[Stored data]

(** * ai-pashu: the farmer assistant endpoint of [main.py]

    A shallow embedding of the request handler [farmer_husbandry_assistant]
    with the Python string operations it relies on, the in-memory session
    dictionary [chat_sessions] and the external model provider as an oracle. *)

From Stdlib Require Import NArith Ascii String List Lia.
From stdpp Require Import base option list gmap.

Local Open Scope N_scope.
Local Open Scope nat_scope.
Local Open Scope list_scope.

(** ** Python strings

    A Python [str] is a sequence of Unicode code points. *)

Module PyStr.

Abbreviation char := N (only parsing).
Abbreviation str := (list N) (only parsing).

(** An ASCII literal of the source as a [str]. *)
Definition lit (s : string) : str :=
  List.map N_of_ascii (list_ascii_of_string s).

(** [str.isspace] on one code point, the set used by [str.strip()] when it
    is called without an argument. *)
Definition isspace (c : char) : bool :=
  ((9 <=? c) && (c <=? 13))%N
  || ((28 <=? c) && (c <=? 32))%N
  || (c =? 133)%N || (c =? 160)%N || (c =? 5760)%N
  || ((8192 <=? c) && (c <=? 8202))%N
  || (c =? 8232)%N || (c =? 8233)%N || (c =? 8239)%N
  || (c =? 8287)%N || (c =? 12288)%N.

(** [s.lstrip()] *)
Fixpoint lstrip (s : str) : str :=
  match s with
  | [] => []
  | c :: s' => if isspace c then lstrip s' else s
  end.

(** [s.rstrip()] *)
Definition rstrip (s : str) : str := rev (lstrip (rev s)).

(** [s.strip()] *)
Definition strip (s : str) : str := rstrip (lstrip s).

(** [s.startswith(m)] *)
Fixpoint startswith (m s : str) : bool :=
  match m, s with
  | [], _ => true
  | _ :: _, [] => false
  | a :: m', b :: s' => (a =? b)%N && startswith m' s'
  end.

(** [s.find(m)], with [None] for Python's -1. *)
Fixpoint find (m s : str) : option nat :=
  if startswith m s then Some 0
  else match s with
       | [] => None
       | _ :: s' => option_map S (find m s')
       end.

(** [m in s] *)
Definition contains (m s : str) : bool :=
  match find m s with Some _ => true | None => false end.

(** The number of positions of [s] at which [m] starts.  For a marker no
    proper suffix of which is a prefix of it, as "Context:", this is
    [s.count(m)]. *)
Fixpoint occurrences (m s : str) : nat :=
  (if startswith m s then 1 else 0) +
  match s with
  | [] => 0
  | _ :: s' => occurrences m s'
  end.

(** [s.split(sep, 1)] for a non-empty separator: the list of one or two
    parts. *)
Definition split1 (sep s : str) : list str :=
  match find sep s with
  | Some i => [take i s; drop (i + length sep) s]
  | None => [s]
  end.

(** [s.replace(old, new)]: a scan from the left that replaces every
    non-overlapping occurrence.  [skip] counts the characters of a matched
    occurrence that are still to be passed over. *)
Fixpoint replace_from (old new : str) (skip : nat) (s : str) : str :=
  match s with
  | [] => []
  | c :: s' =>
      match skip with
      | S k => replace_from old new k s'
      | O =>
          if startswith old s
          then new ++ replace_from old new (length old - 1) s'
          else c :: replace_from old new 0 s'
      end
  end.

Definition replace (old new s : str) : str :=
  match old with
  | [] => new ++ flat_map (fun c => c :: new) s
  | _ :: _ => replace_from old new 0 s
  end.

(** [sep.join(parts)] *)
Fixpoint join (sep : str) (parts : list str) : str :=
  match parts with
  | [] => []
  | [p] => p
  | p :: ps => p ++ sep ++ join sep ps
  end.

(** [s.removeprefix(p)] *)
Definition removeprefix (p s : str) : str :=
  if startswith p s then drop (length p) s else s.

End PyStr.

Import PyStr.

(** ** Exceptions and results

    The exception classes the handler can meet.  [GoogleAPIError] stands for
    [google.api_core.exceptions.GoogleAPIError] and all its subclasses;
    the other constructors are classes outside that hierarchy. *)

Inductive exn : Type :=
  | GoogleAPIError (message : str)
  | ValueError (message : str)
  | IndexError
  | OtherException (message : str).

(** [isinstance(e, google.api_core.exceptions.GoogleAPIError)] *)
Definition is_GoogleAPIError (e : exn) : bool :=
  match e with
  | GoogleAPIError _ => true
  | _ => false
  end.

Inductive result (A : Type) : Type :=
  | Return (a : A)
  | Raise (e : exn).
Arguments Return {A} a.
Arguments Raise {A} e.

(** Sequencing: an exception of the first step ends the block. *)
#[global] Instance result_bind : MBind result := fun A B k r =>
  match r with
  | Return a => k a
  | Raise e => Raise e
  end.

(** [parts[i]] on a Python list. *)
Definition index {A : Type} (parts : list A) (i : nat) : result A :=
  match parts !! i with
  | Some p => Return p
  | None => Raise IndexError
  end.

(** ** Data model *)

Record FarmerQuery : Type := {
  query : str;
  session_id : str
}.

Record FarmerResponse : Type := {
  answer : str;
  context : str;
  note : str
}.

(** One element of a session's list: the dict with keys "query" and
    "answer". *)
Record Exchange : Type := {
  item_query : str;
  item_answer : str
}.

(** [chat_sessions : Dict[str, List[Dict[str, str]]]] *)
Abbreviation sessions := (gmap (list N) (list Exchange)) (only parsing).

(** ** Constants of the source *)

Definition nl : str := [10%N].

Definition default_session_id : str := Eval vm_compute in lit "default".

Definition default_note : str := Eval vm_compute in
  lit "This is AI-generated information. Please consult a veterinary expert for critical issues.".

Definition Context_marker : str := Eval vm_compute in lit "Context:".
Definition Answer_label : str := Eval vm_compute in lit "Answer:".

Definition generic_context : str := Eval vm_compute in
  lit "This advice is important for improving animal health and productivity in practical farming conditions.".

Definition fallback_answer : str := Eval vm_compute in
  lit "Sorry, I am unable to answer your query right now.".
Definition fallback_context : str := Eval vm_compute in
  lit "Try again later or consult a nearby veterinary expert.".

Definition model_name : str := Eval vm_compute in lit "gemini-2.0-flash".

Definition previous_conversation_header : str := Eval vm_compute in
  lit "Previous conversation:" ++ nl.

— WORK REQUEST —
The records above are to be restated word for word.

— COMPLETED TASK —
(** * ai-pashu: the farmer assistant endpoint of [main.py]

    A shallow embedding of the request handler [farmer_husbandry_assistant]
    with the Python string operations it relies on, the in-memory session
    dictionary [chat_sessions] and the external model provider as an oracle. *)

From Stdlib Require Import NArith Ascii String List Lia.
From stdpp Require Import base option list gmap.

Local Open Scope N_scope.
Local Open Scope nat_scope.
Local Open Scope list_scope.

(** ** Python strings

    A Python [str] is a sequence of Unicode code points. *)

Module PyStr.

Abbreviation char := N (only parsing).
Abbreviation str := (list N) (only parsing).

(** An ASCII literal of the source as a [str]. *)
Definition lit (s : string) : str :=
  List.map N_of_ascii (list_ascii_of_string s).

(** [str.isspace] on one code point, the set used by [str.strip()] when it
    is called without an argument. *)
Definition isspace (c : char) : bool :=
  ((9 <=? c) && (c <=? 13))%N
  || ((28 <=? c) && (c <=? 32))%N
  || (c =? 133)%N || (c =? 160)%N || (c =? 5760)%N
  || ((8192 <=? c) && (c <=? 8202))%N
  || (c =? 8232)%N || (c =? 8233)%N || (c =? 8239)%N
  || (c =? 8287)%N || (c =? 12288)%N.

(** [s.lstrip()] *)
Fixpoint lstrip (s : str) : str :=
  match s with
  | [] => []
  | c :: s' => if isspace c then lstrip s' else s
  end.

(** [s.rstrip()] *)
Definition rstrip (s : str) : str := rev (lstrip (rev s)).

(** [s.strip()] *)
Definition strip (s : str) : str := rstrip (lstrip s).

(** [s.startswith(m)] *)
Fixpoint startswith (m s : str) : bool :=
  match m, s with
  | [], _ => true
  | _ :: _, [] => false
  | a :: m', b :: s' => (a =? b)%N && startswith m' s'
  end.

(** [s.find(m)], with [None] for Python's -1. *)
Fixpoint find (m s : str) : option nat :=
  if startswith m s then Some 0
  else match s with
       | [] => None
       | _ :: s' => option_map S (find m s')
       end.

(** [m in s] *)
Definition contains (m s : str) : bool :=
  match find m s with Some _ => true | None => false end.

(** The number of positions of [s] at which [m] starts.  For a marker no
    proper suffix of which is a prefix of it, as "Context:", this is
    [s.count(m)]. *)
Fixpoint occurrences (m s : str) : nat :=
  (if startswith m s then 1 else 0) +
  match s with
  | [] => 0
  | _ :: s' => occurrences m s'
  end.

(** [s.split(sep, 1)] for a non-empty separator: the list of one or two
    parts. *)
Definition split1 (sep s : str) : list str :=
  match find sep s with
  | Some i => [take i s; drop (i + length sep) s]
  | None => [s]
  end.

(** [s.replace(old, new)]: a scan from the left that replaces every
    non-overlapping occurrence.  [skip] counts the characters of a matched
    occurrence that are still to be passed over. *)
Fixpoint replace_from (old new : str) (skip : nat) (s : str) : str :=
  match s with
  | [] => []
  | c :: s' =>
      match skip with
      | S k => replace_from old new k s'
      | O =>
          if startswith old s
          then new ++ replace_from old new (length old - 1) s'
          else c :: replace_from old new 0 s'
      end
  end.

Definition replace (old new s : str) : str :=
  match old with
  | [] => new ++ flat_map (fun c => c :: new) s
  | _ :: _ => replace_from old new 0 s
  end.

(** [sep.join(parts)] *)
Fixpoint join (sep : str) (parts : list str) : str :=
  match parts with
  | [] => []
  | [p] => p
  | p :: ps => p ++ sep ++ join sep ps
  end.

(** [s.removeprefix(p)] *)
Definition removeprefix (p s : str) : str :=
  if startswith p s then drop (length p) s else s.

End PyStr.

Import PyStr.

(** ** Exceptions and results

    The exception classes the handler can meet.  [GoogleAPIError] stands for
    [google.api_core.exceptions.GoogleAPIError] and all its subclasses;
    the other constructors are classes outside that hierarchy. *)

Inductive exn : Type :=
  | GoogleAPIError (message : str)
  | ValueError (message : str)
  | IndexError
  | OtherException (message : str).

(** [isinstance(e, google.api_core.exceptions.GoogleAPIError)] *)
Definition is_GoogleAPIError (e : exn) : bool :=
  match e with
  | GoogleAPIError _ => true
  | _ => false
  end.

Inductive result (A : Type) : Type :=
  | Return (a : A)
  | Raise (e : exn).
Arguments Return {A} a.
Arguments Raise {A} e.

(** Sequencing: an exception of the first step ends the block. *)
#[global] Instance result_bind : MBind result := fun A B k r =>
  match r with
  | Return a => k a
  | Raise e => Raise e
  end.

(** [parts[i]] on a Python list. *)
Definition index {A : Type} (parts : list A) (i : nat) : result A :=
  match parts !! i with
  | Some p => Return p
  | None => Raise IndexError
  end.

(** ** Data model *)

Record FarmerQuery : Type := {
  query : str;
  session_id : str
}.

Record FarmerResponse : Type := {
  answer : str;
  context : str;
  note : str
}.

(** One element of a session's list: the dict with keys "query" and
    "answer". *)
Record Exchange : Type := {
  item_query : str;
  item_answer : str
}.

(** [chat_sessions : Dict[str, List[Dict[str, str]]]] *)
Abbreviation sessions := (gmap (list N) (list Exchange)) (only parsing).

(** ** Constants of the source *)

Definition nl : str := [10%N].

Definition default_session_id : str := Eval vm_compute in lit "default".

Definition default_note : str := Eval vm_compute in
  lit "This is AI-generated information. Please consult a veterinary expert for critical issues.".

Definition Context_marker : str := Eval vm_compute in lit "Context:".
Definition Answer_label : str := Eval vm_compute in lit "Answer:".

Definition generic_context : str := Eval vm_compute in
  lit "This advice is important for improving animal health and productivity in practical farming conditions.".

Definition fallback_answer : str := Eval vm_compute in
  lit "Sorry, I am unable to answer your query right now.".
Definition fallback_context : str := Eval vm_compute in
  lit "Try again later or consult a nearby veterinary expert.".

Definition model_name : str := Eval vm_compute in lit "gemini-2.0-flash".

Definition previous_conversation_header : str := Eval vm_compute in
  lit "Previous conversation:" ++ nl.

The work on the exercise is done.